- [Material provided]

(** What it takes for [rstrip] to leave a non-empty text alone. *)
Lemma rstrip_cons_fixed c s :
  rstrip (String c s) = String c s ->
  (s = EmptyString /\ is_space c = false) \/ (s <> EmptyString /\ rstrip s = s).
Proof.
  simpl. destruct (rstrip s) as [|d r] eqn:E.
  - destruct (is_space c) eqn:Ec; intros H; [discriminate H|].
    injection H as H. left. split; [symmetry; exact H | reflexivity].
  - intros H. injection H as H. right. split; [congruence | exact H].
Qed.

Lemma strip_fixed s :
  starts_blank (strip s) = false /\ rstrip (strip s) = strip s.
Proof.
  unfold strip. split.
  - apply starts_blank_rstrip, starts_blank_lstrip.
  - apply rstrip_rstrip.
Qed.

(** *** Normal forms *)

Lemma tidy_collapse p s :
  rstrip s = s ->
  (p = AtStart -> starts_blank s = false) ->
  (p = AfterBlank -> s <> EmptyString) ->
  tidy p (collapse_from (in_run_of p) s) = true.
Proof.
  revert p. induction s as [|c s IH]; intros p Hr Hs Hb.
  - destruct p; simpl; try reflexivity. exfalso. apply Hb; reflexivity.
  - apply rstrip_cons_fixed in Hr. simpl.
    destruct (is_space c) eqn:Ec.
    + destruct Hr as [[_ Hc] | [Hne Hr]]; [congruence|].
      destruct p; simpl.
      * specialize (Hs eq_refl). simpl in Hs. congruence.
      * apply (IH AfterBlank); [exact Hr | discriminate | intros _; exact Hne].
      * apply (IH AfterBlank); [exact Hr | discriminate | intros _; exact Hne].
    + assert (Hr' : rstrip s = s).
      { destruct Hr as [[-> _] | [_ Hr]]; [reflexivity | exact Hr]. }
      simpl. rewrite Ec.
      apply (IH AfterChar); [exact Hr' | discriminate | discriminate].
Qed.

Lemma tidy_clean s : tidy AtStart (collapse (strip s)) = true.
Proof.
  destruct (strip_fixed s) as [Hs Hr].
  apply (tidy_collapse AtStart); [exact Hr | intros _; exact Hs | discriminate].
Qed.

Lemma tidy_lstrip s : tidy AtStart s = true -> lstrip s = s.
Proof.
  destruct s as [|c s]; simpl; [reflexivity|].
  destruct (is_space c); [discriminate | reflexivity].
Qed.

Lemma tidy_rstrip p s : tidy p s = true -> rstrip s = s.
Proof.
  revert p. induction s as [|c s IH]; intros p H; [reflexivity|].
  simpl in H. destruct (is_space c) eqn:Ec.
  - destruct p; try discriminate H.
    apply andb_prop in H. destruct H as [_ H].
    simpl. rewrite (IH _ H). destruct s; [discriminate H | reflexivity].
  - simpl. rewrite (IH _ H). rewrite Ec. destruct s; reflexivity.
Qed.

Lemma tidy_collapse_fixed p s :
  tidy p s = true -> collapse_from (in_run_of p) s = s.
Proof.
  revert p. induction s as [|c s IH]; intros p H; [reflexivity|].
  simpl in H. simpl. destruct (is_space c) eqn:Ec.
  - destruct p; try discriminate H.
    apply andb_prop in H. destruct H as [Hc H].
    apply Ascii.eqb_eq in Hc. subst c. simpl.
    f_equal. exact (IH AfterBlank H).
  - f_equal. exact (IH AfterChar H).
Qed.

Lemma tidy_strip s : tidy AtStart s = true -> strip s = s.
Proof.
  intros H. unfold strip. rewrite (tidy_lstrip _ H). exact (tidy_rstrip _ _ H).
Qed.

(** *** [title] *)

Lemma tidy_title p b s : tidy p s = true -> tidy p (title_from b s) = true.
Proof.
  revert p b. induction s as [|c s IH]; intros p b H; [exact H|].
  simpl in H. simpl.
  assert (Hsp : is_space (if b then to_lower c else to_upper c) = is_space c).
  { destruct b; [apply is_space_to_lower | apply is_space_to_upper]. }
  rewrite Hsp. destruct (is_space c) eqn:Ec.
  - destruct p; try discriminate H.
    apply andb_prop in H. destruct H as [Hc H].
    assert (Hid : (if b then to_lower c else to_upper c) = c).
    { destruct b; [apply blank_to_lower | apply blank_to_upper]; exact Ec. }
    rewrite Hid, Hc. simpl. apply IH. exact H.
  - apply IH. exact H.
Qed.

Lemma title_from_idem b s : title_from b (title_from b s) = title_from b s.
Proof.
  revert b. induction s as [|c s IH]; intros b; [reflexivity|].
  simpl. f_equal.
  - destruct b; [apply to_lower_idem | apply to_upper_idem].
  - assert (Hc : is_cased (if b then to_lower c else to_upper c) = is_cased c).
    { destruct b; [apply is_cased_to_lower | apply is_cased_to_upper]. }
    rewrite Hc. apply IH.
Qed.

Lemma clean_idem s : clean (clean s) = clean s.
Proof.
  unfold clean. pose proof (tidy_clean s) as H.
  rewrite (tidy_strip _ H). exact (tidy_collapse_fixed AtStart _ H).
Qed.

Lemma clean_titled_idem s : clean_titled (clean_titled s) = clean_titled s.
Proof.
  unfold clean_titled, title.
  pose proof (tidy_title AtStart false _ (tidy_clean s)) as H.
  rewrite (tidy_strip _ H).
  pose proof (tidy_collapse_fixed AtStart _ H) as Hc. simpl in Hc.
  fold (collapse (title_from false (collapse (strip s)))) in Hc.
  rewrite Hc. apply title_from_idem.
Qed.

End TextFacts.

(** ** [clean_text_fields] *)

Lemma has_column_set_rows c df rs : has_column c (set_rows df rs) = has_column c df.
Proof. reflexivity. Qed.

Section CleanText.
Import TextFacts.

Lemma map_title_clean rs :
  map_title Text.collapse (map_title Text.strip rs)
  = map (fun r => set_title (option_map clean (title r)) r) rs.
Proof.
  unfold map_title. rewrite map_map. apply map_ext. intros [i t l p b a f pp].
  destruct t; reflexivity.
Qed.
Lemma length_skip_ws (s : string) : String.length (skip_ws s) <= String.length s.
Proof.
  induction s as [|c tl IH]; [done|]. cbn. destruct (is_ws c); cbn; lia.
Qed.

Lemma length_span_digits (s : string) :
  String.length (span_digits s).2 <= String.length s.
Proof.
  induction s as [|c tl IH]; [done|]. cbn.
  destruct (is_digit c); [|cbn; lia].
  destruct (span_digits tl) as [ds rest]. cbn in *. lia.
Qed.

Lemma prepend_Some cs r str rest :
  prepend cs r = Some (str, rest) -> exists str', r = Some (str', rest).
Proof. destruct r as [[str' rest']|]; [|done]. intros [= _ <-]. eauto. Qed.

(** A string literal takes at least its closing quote. *)
Lemma length_parse_chars (n : nat) :
  forall s str rest,
    String.length s <= n -> parse_chars s = Some (str, rest) ->
    String.length rest < String.length s.
Proof.
  induction n as [|n IH]; intros s str rest Hn.
  - destruct s; [done|cbn in Hn; lia].
  - destruct s as [|c tl]; [done|]. cbn [parse_chars]. cbn in Hn.
    destruct (code c =? 34)%nat.
    { intros [= _ <-]. cbn. lia. }
    destruct (code c =? 92)%nat.
    + destruct tl as [|e tl']; [done|]. cbn in Hn.
      destruct (code e =? 117)%nat.
      * destruct tl' as [|h1 [|h2 [|h3 [|h4 tl'']]]]; try done.
        destruct (hex4 h1 h2 h3 h4); [|done].
        intros Hp. apply prepend_Some in Hp as [str' Hp].
        apply IH in Hp; cbn in *; lia.
      * destruct (unescape e); [|done].
        intros Hp. apply prepend_Some in Hp as [str' Hp].
        apply IH in Hp; cbn in *; lia.
    + destruct (code c <? 32)%nat; [done|].
      intros Hp. apply prepend_Some in Hp as [str' Hp].
      apply IH in Hp; cbn in *; lia.
Qed.

Lemma length_expect (lit : list ascii) (v v' : value) :
  forall s r, expect lit v s = Some (v', r) -> String.length r <= String.length s.
Proof.
  induction lit as [|c lit IH]; intros s r; cbn [expect].
  - now intros [= _ <-].
  - destruct s as [|c' tl]; [done|]. destruct (Ascii.eqb c c'); [|done].
    intros Hr. apply IH in Hr. cbn. lia.
Qed.

Lemma length_split_sign (s : string) :
  String.length (split_sign s).2 <= String.length s.
Proof.
  destruct s as [|c tl]; [done|]. cbn.
  destruct (code c =? 45)%nat; cbn; lia.
Qed.

Lemma length_parse_int_part (s : string) ip r :
  parse_int_part s = Some (ip, r) -> String.length r < String.length s.
Proof.
  unfold parse_int_part. destruct s as [|c tl]; [done|].
  destruct (is_digit c) eqn:Hc; [|done]. cbn [negb].
  destruct (code c =? 48)%nat.
  - intros [= _ <-]. cbn. lia.
  - pose proof (length_span_digits tl) as Hl.
    cbn [span_digits]. rewrite Hc.
    destruct (span_digits tl) as [ds rest]. intros [= _ <-]. cbn in *. lia.
Qed.

Lemma length_parse_frac_part (s : string) fp r :
  parse_frac_part s = Some (fp, r) -> String.length r <= String.length s.
Proof.
  unfold parse_frac_part. destruct s as [|c tl]; [now intros [= _ <-]|].
  destruct (code c =? 46)%nat; [|now intros [= _ <-]].
  pose proof (length_span_digits tl) as Hl.
  destruct (span_digits tl) as [[|d ds] rest]; [done|].
  intros [= _ <-]. cbn in *. lia.
Qed.

Lemma length_parse_exp_digits neg (s : string) e r :
  parse_exp_digits neg s = Some (e, r) -> String.length r <= String.length s.
Proof.
  unfold parse_exp_digits. pose proof (length_span_digits s) as Hl.
  destruct (span_digits s) as [[|d ds] rest]; [done|].
  intros [= _ <-]. exact Hl.
Qed.

Lemma length_parse_exp_part (s : string) e r :
  parse_exp_part s = Some (e, r) -> String.length r <= String.length s.
Proof.
  unfold parse_exp_part. destruct s as [|c tl]; [now intros [= _ <-]|].
  destruct (_ || _); [|now intros [= _ <-]].
  unfold parse_exp_sign. destruct tl as [|c' tl']; [done|].
  destruct (code c' =? 45)%nat;
    [intros He; apply length_parse_exp_digits in He; cbn in *; lia|].
  destruct (code c' =? 43)%nat;
    intros He; apply length_parse_exp_digits in He; cbn in *; lia.
Qed.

- [Task objective] When you reach the line holding "tidy p s = true -> collapse_from" in the records above, begin reproducing exactly, stop after the line holding "(** *** [title] *)", and output nothing else.

- [The answer]
  tidy p s = true -> collapse_from (in_run_of p) s = s.
Proof.
  revert p. induction s as [|c s IH]; intros p H; [reflexivity|].
  simpl in H. simpl. destruct (is_space c) eqn:Ec.
  - destruct p; try discriminate H.
    apply andb_prop in H. destruct H as [Hc H].
    apply Ascii.eqb_eq in Hc. subst c. simpl.
    f_equal. exact (IH AfterBlank H).
  - f_equal. exact (IH AfterChar H).
Qed.

Lemma tidy_strip s : tidy AtStart s = true -> strip s = s.
Proof.
  intros H. unfold strip. rewrite (tidy_lstrip _ H). exact (tidy_rstrip _ _ H).
Qed.

(** *** [title] *)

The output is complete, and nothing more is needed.